The 98th Annual Meeting of the AAVSO - Archive

The 98th Annual Meeting of the AAVSO
Crowne Plaza Hotel, Newton, Massachusetts
November 5-7, 2009

Meeting Highlights
Group Photo 1, Group Photo 2

From the Director:
Director's Report (pdf) - Dr. Arne A. Henden

Schedule:
Final meeting schedule (pdf)

Talks:
Scientific Paper Session Talks - pdf files of the talks are included if available
Advanced CCD Observing Techniques (pdf) - Dr. Arne A. Henden

Awards:
Merit Award, William Tyler Olcott Award, Special Recognition Awards


Keynote speaker Steve Howell and avid observer Patrick McDonald share their meeting memories.

A Personal View of the AAVSO Annual Meeting
Dr. Steve B. Howell
, NOAO, Tuscon, AZ

The AAVSO has always impressed me. When I was a young observer in Western Pennsylvania, the AAVSO, with its star charts, variable star literature, telescope making notes, and personal contact, was one of my favorite pastimes. Later, during college the AAVSO was again ready to help with more detailed information and suggestions as to variables in need of observation and what science was to be gained from the work. And during my professional career as an astronomer, the AAVSO has always been ready and willing to run campaigns and to put their members to work to gather observations highly related and critical to a Hubble or x-ray or large ground-based project.

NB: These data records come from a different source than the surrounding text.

Lemma fit_pass_spec sup sl bud st_bud order n :
  format_ok -> super_ok sup -> 0 <= sl < SCOUTFS_BUDDY_SLOTS ->
  forall i f,
  0 <= order <= i -> i + Z.of_nat n <= SCOUTFS_BUDDY_ORDERS ->
  fit_inv bud st_bud order f ->
  let f' := fit_pass n sup sl bud st_bud i f in
  fit_inv bud st_bud order f' /\
  (forall j, 0 <= j -> j < i \/ i + Z.of_nat n <= j ->
     aget 0 (nrs f') j = aget 0 (nrs f) j) /\
  fit_rem n i (nrs f') <= fit_rem n i (nrs f) /\
  (made_progress f = true -> made_progress f' = true) /\
  (made_progress f' = true ->
     made_progress f = true \/ fit_ret f' <> INT_MAX \/
     fit_rem n i (nrs f') < fit_rem n i (nrs f)) /\
  (made_progress f' = false ->
     forall j m, i <= j < i + Z.of_nat n -> aget 0 (nrs f) j <= m < order_bits j ->
       test_buddy_bit bud j m = false) /\
  (fit_ret f <> INT_MAX -> fit_ret f' <> INT_MAX).
Proof.
  intros Hf Hsup Hsl. induction n as [|n IH]; intros i f Ho Hn Hinv f'; subst f'.
  - cbn [fit_pass fit_rem].
    refine (conj Hinv (conj _ (conj _ (conj _ (conj _ (conj _ _)))))).
    + intros; reflexivity.
    + lia.
    + auto.
    + intros Hp; left; exact Hp.
    + intros _ j m Hj; lia.
    + auto.
  - cbn [fit_pass fit_rem].
    destruct (fit_step_spec sup sl bud st_bud order i f Hf Hsup Hsl Ho ltac:(lia) Hinv)
      as (Hinv1 & Hfr1 & Hmono1 & Hp1 & Hprog1 & Hnone1 & Hret1).
    set (f1 := fit_step sup sl bud st_bud i f) in *.
    destruct (IH (i + 1) f1 ltac:(lia) ltac:(lia) Hinv1)
      as (Hinv2 & Hfr2 & Hrem2 & Hp2 & Hprog2 & Hnone2 & Hret2).
    set (f2 := fit_pass n sup sl bud st_bud (i + 1) f1) in *.
    assert (Hi2 : aget 0 (nrs f2) i = aget 0 (nrs f1) i) by (apply Hfr2; lia).
    assert (Hrem1 : fit_rem n (i + 1) (nrs f1) = fit_rem n (i + 1) (nrs f)).
    { apply fit_rem_ext. intros j Hj. apply Hfr1; lia. }
    refine (conj Hinv2 (conj _ (conj _ (conj _ (conj _ (conj _ _)))))).
    + intros j Hj Hout. rewrite Hfr2 by lia. apply Hfr1; lia.
    + rewrite Hi2. lia.
    + auto.
    + intros Hp. rewrite Hi2.
      destruct (Hprog2 Hp) as [Hp'|[Hr|Hlt]]; [|auto|right; right; lia].
      destruct (Hprog1 Hp') as [Hp''|[Hr|[Hlt1 Hlt2]]]; [auto| |right; right; lia].
      right. left. apply Hret2. exact Hr.
    + intros Hp j m Hj Hm.
      assert (Hp1' : made_progress f1 = false).
      { destruct (made_progress f1) eqn:E; [|reflexivity]. rewrite Hp2 in Hp; auto. }
      destruct (Z.eq_dec j i) as [->|Hne].
      * apply Hnone1; auto.
      * apply (Hnone2 Hp j m); [lia|]. rewrite Hfr1 by lia. exact Hm.
    + auto.
Qed.

Lemma fit_loop_spec sup sl bud st_bud order fuel :
  format_ok -> super_ok sup -> 0 <= sl < SCOUTFS_BUDDY_SLOTS ->
  0 <= order < SCOUTFS_BUDDY_ORDERS ->
  forall f,
  fit_inv bud st_bud order f ->
  fit_rem (Z.to_nat (SCOUTFS_BUDDY_ORDERS - order)) order (nrs f) < Z.of_nat fuel ->
  exists f', fit_loop fuel sup sl bud st_bud order f = Some f' /\
    fit_inv bud st_bud order f' /\
    (fit_ret f' = INT_MAX ->
     forall i n, order <= i -> valid_bit i n -> test_buddy_bit bud i n = true ->
       stable_ok st_bud i n = false).
Proof.
  intros Hf Hsup Hsl Ho. induction fuel as [|fuel IH]; intros f Hinv Hrem.
  - pose proof (fit_rem_nonneg (Z.to_nat (SCOUTFS_BUDDY_ORDERS - order)) order (nrs f)). lia.
  - cbn [fit_loop].
    set (f0 := {| nrs := nrs f; fit_blkno := fit_blkno f; fit_ret := fit_ret f;
                  fit_order := fit_order f; made_progress := false |}).
    assert (Hinv0 : fit_inv bud st_bud order f0) by exact Hinv.
    destruct (fit_pass_spec sup sl bud st_bud order
                (Z.to_nat (SCOUTFS_BUDDY_ORDERS - order)) Hf Hsup Hsl order f0
                ltac:(lia) ltac:(lia) Hinv0)
      as (Hinv1 & Hfr1 & Hrem1 & Hp1 & Hprog1 & Hnone1 & Hret1).
    set (f1 := fit_pass _ sup sl bud st_bud order f0) in *.
    destruct (Z.eqb_spec (fit_ret f1) INT_MAX) as [Hmax|Hfound]; cbn [andb].
    + destruct (made_progress f1) eqn:Hp.
      * apply IH; [exact Hinv1|].
        destruct (Hprog1 eq_refl) as [Hp0|[Hr|Hlt]];
          [discriminate | contradiction | ].
        change (nrs f0) with (nrs f) in Hlt. lia.
      * exists f1. split; [reflexivity|]. split; [exact Hinv1|].
        intros _ i n Hi [Hik Hn] Hbit.
        destruct Hinv0 as (_ & _ & _ & _ & Hlow).
        destruct (Z.lt_ge_cases n (aget 0 (nrs f0) i)).
        -- apply (Hlow i n); auto; lia.
        -- rewrite (Hnone1 eq_refl i n) in Hbit by lia. discriminate.
    + exists f1. split; [reflexivity|]. split; [exact Hinv1|]. intros; contradiction.
Qed.

(** [find_first_fit] returns a bit that fits the order and is free in
    both blocks, and [INT_MAX] only when no bit of the dirty block that
    fits is free in the stable block *)
Lemma find_first_fit_spec sup sl bud st_bud order :
  format_ok -> super_ok sup -> 0 <= sl < SCOUTFS_BUDDY_SLOTS ->
  0 <= order < SCOUTFS_BUDDY_ORDERS ->
  exists nr found, find_first_fit sup sl bud st_bud order = Some (nr, found) /\
    (nr <> INT_MAX -> good_fit bud st_bud order found nr) /\
    (nr = INT_MAX ->
     forall i n, order <= i -> valid_bit i n -> test_buddy_bit bud i n = true ->
       stable_ok st_bud i n = false).
Proof.
  intros Hf Hsup Hsl Ho. unfold find_first_fit.
  set (f0 := {| nrs := replicate (Z.to_nat SCOUTFS_BUDDY_ORDERS) 0; fit_blkno := U64_MAX;
                fit_ret := INT_MAX; fit_order := 0; made_progress := false |}).
  assert (Hget0 : forall j, aget 0 (nrs f0) j = 0).
  { intros j. unfold aget. cbn [nrs f0].
    destruct (replicate (Z.to_nat SCOUTFS_BUDDY_ORDERS) 0 !! Z.to_nat j) eqn:E; [|reflexivity].
    apply lookup_replicate in E. destruct E as [-> _]. reflexivity. }
  assert (Hinv0 : fit_inv bud st_bud order f0).
  { split; [apply length_replicate|]. split; [|split; [reflexivity|split; [intros H; contradiction|]]].
    - intros j _. rewrite Hget0. unfold INT_MAX; lia.
    - intros i n _ Hn. rewrite Hget0 in Hn. lia. }
  destruct (fit_loop_spec sup sl bud st_bud order
              (S (Z.to_nat (2 * SCOUTFS_BUDDY_ORDER0_BITS))) Hf Hsup Hsl Ho f0 Hinv0)
    as (f' & Hloop & Hinv' & Hnone).
  { pose proof (fit_rem_bound (Z.to_nat (SCOUTFS_BUDDY_ORDERS - order)) order (nrs f0)
                  Hf ltac:(lia) ltac:(lia)) as Hb.
    specialize (Hb ltac:(intros j _; rewrite Hget0; lia)).
    replace (order + Z.of_nat (Z.to_nat (SCOUTFS_BUDDY_ORDERS - order)))
      with (SCOUTFS_BUDDY_ORDERS - 1 + 1) in Hb by lia.
    rewrite (order_off_next (SCOUTFS_BUDDY_ORDERS - 1)) in Hb by (auto; lia).
    assert (Htop : 0 <= SCOUTFS_BUDDY_ORDERS - 1 < SCOUTFS_BUDDY_ORDERS) by lia.
    pose proof (order_off_range (SCOUTFS_BUDDY_ORDERS - 1) Hf Htop).
    pose proof (order_off_range order Hf Ho).
    assert (0 < SCOUTFS_BUDDY_ORDER0_BITS) by (destruct Hf; tauto).
    lia. }
  rewrite Hloop. exists (fit_ret f'), (fit_order f'). split; [reflexivity|].
  destruct Hinv' as (_ & _ & _ & Hgood & _). split; [exact Hgood | exact Hnone].
Qed.

(** ** What an allocation leaves alone *)

(** the two volumes differ at most in their dirty blocks *)
Definition same_but_dirty (a b : scoutfs_sb_info) : Prop := b = with_dirty a (dirty b).

Lemma same_but_dirty_refl a : same_but_dirty a a.
Proof. destruct a; reflexivity. Qed.

Lemma same_but_dirty_trans a b c :
  same_but_dirty a b -> same_but_dirty b c -> same_but_dirty a c.
Proof. unfold same_but_dirty. intros Hab Hbc. rewrite Hbc, Hab. reflexivity. Qed.

Lemma same_but_dirty_with a d : same_but_dirty a (with_dirty a d).
Proof. reflexivity. Qed.

Lemma same_but_dirty_put_bud a sl bud : same_but_dirty a (put_bud a sl bud).
Proof. reflexivity. Qed.

Lemma same_but_dirty_put_ind a i : same_but_dirty a (put_ind a i).
Proof. reflexivity. Qed.

Lemma same_but_dirty_fields a b :
  same_but_dirty a b ->
  super b = super a /\ stable_super b = stable_super a /\ stable b = stable a /\
  new_block_err b = new_block_err a /\
  file_alloc_blkno b = file_alloc_blkno a /\ file_alloc_count b = file_alloc_count a /\
  btree b = btree a /\
  btree_update_err b = btree_update_err a /\ btree_insert_err b = btree_insert_err a.
Proof. intros ->. repeat split. Qed.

At the 2009 annual meeting held recently in Newton, MA, the AAVSO once again surprised and impressed me. The meeting was a showroom of advanced thinking, technology, and project leadership in astronomical observing. The level of observational science being undertaken and the level of experience and instrumentation being employed was incredible. The base of information and detail the AAVSO has always been known for remains but the advances in use of technical equipment and astronomical procedures are present as well. The organization is truly multifaceted, organized, and starting to provide enormous database information on a variety of large, astronomically precise and highly useful large observational programs.

The AAVSO meetings are always fun in terms of who you happen to talk to - members showing off their observatories and equipment, putting some professional equipment to shame, members telling of their "day job" but becoming highly effusive when they tell you of their night work, and members who work enthusiastically to inform and educate the public about astronomy. There is never a dull moment. This meeting also introduced me to the new AAVSO, the organization which has modernized itself, raised itself to a highly educated level, and moved into many new observational directions.

I have always had the greatest respect for the AAVSO and its members. They are the greatest observers I know and they have always been. Now they have earned my respect again in others ways. Director Arne Henden, long time friend and colleague, should be very proud of what he has accomplished with the organization, clearly the hard work and effort of many headquarters personnel and members alike. The AAVSO is a modern astronomical force which will remain an incredible resource for astronomical research but will also be a source of new and valuable unique research work provided by their own members to be placed alongside of the professionals. The boundary in these outdated terms is indeed fuzzier then ever. I look forward to many more years of continued work and collaboration with the AAVSO.


Meeting Impressions
Patrick McDonald (MDP)
, Toronto, Ontario, Canada

Just as there are lifetime religious pilgrimages, every variable star observer should make an effort to attend at least one AAVSO Annual Meeting. I finally got around to it after almost three decades.

I confess that it was the prospect of my receiving an Observer Award certificate that added that extra push. Plus of course getting to see headquarters and meeting the people I'd communicated with over so many years. I couldn't believe they still had some of my old report sheets on file. The excellent food didn't hurt either. My vanity, however, was soon humbled when I saw how far our Calling has advanced over the years. AAVSO members now routinely carry out work that even professionals in major observatories could not have achieved 20 years ago. The CCD chip has to a large extent eliminated the bias of the biological foibles of the human eye. We compass the passage of alien planets across their star's brilliant faces. Perhaps most of all, the robotic telescopes seem poised to tally large numbers of observations, almost unbelievable in quality as well as quantity. Thanks to the far-reaching arm of the internet much of these data can be analyzed by amateurs thousands of miles away from the actual observatories.

Although this is excellent news for the science of variable observing, it has a shadow side. It seemed to me that the period of the visual telescopic observer's major contribution is coming to an end as a result of all these innovations. Don't get me wrong. I was glad to have made such a contribution when I did; they were exciting days. But the sun is setting on them. Perhaps we will find a niche for such observations in these new times. I certainly hope so. It is to the younger members, and/ or those proficient in the new technologies, however, to continue the advances. I wish them well. As Captain Picard put it, "Let's see what's out there!"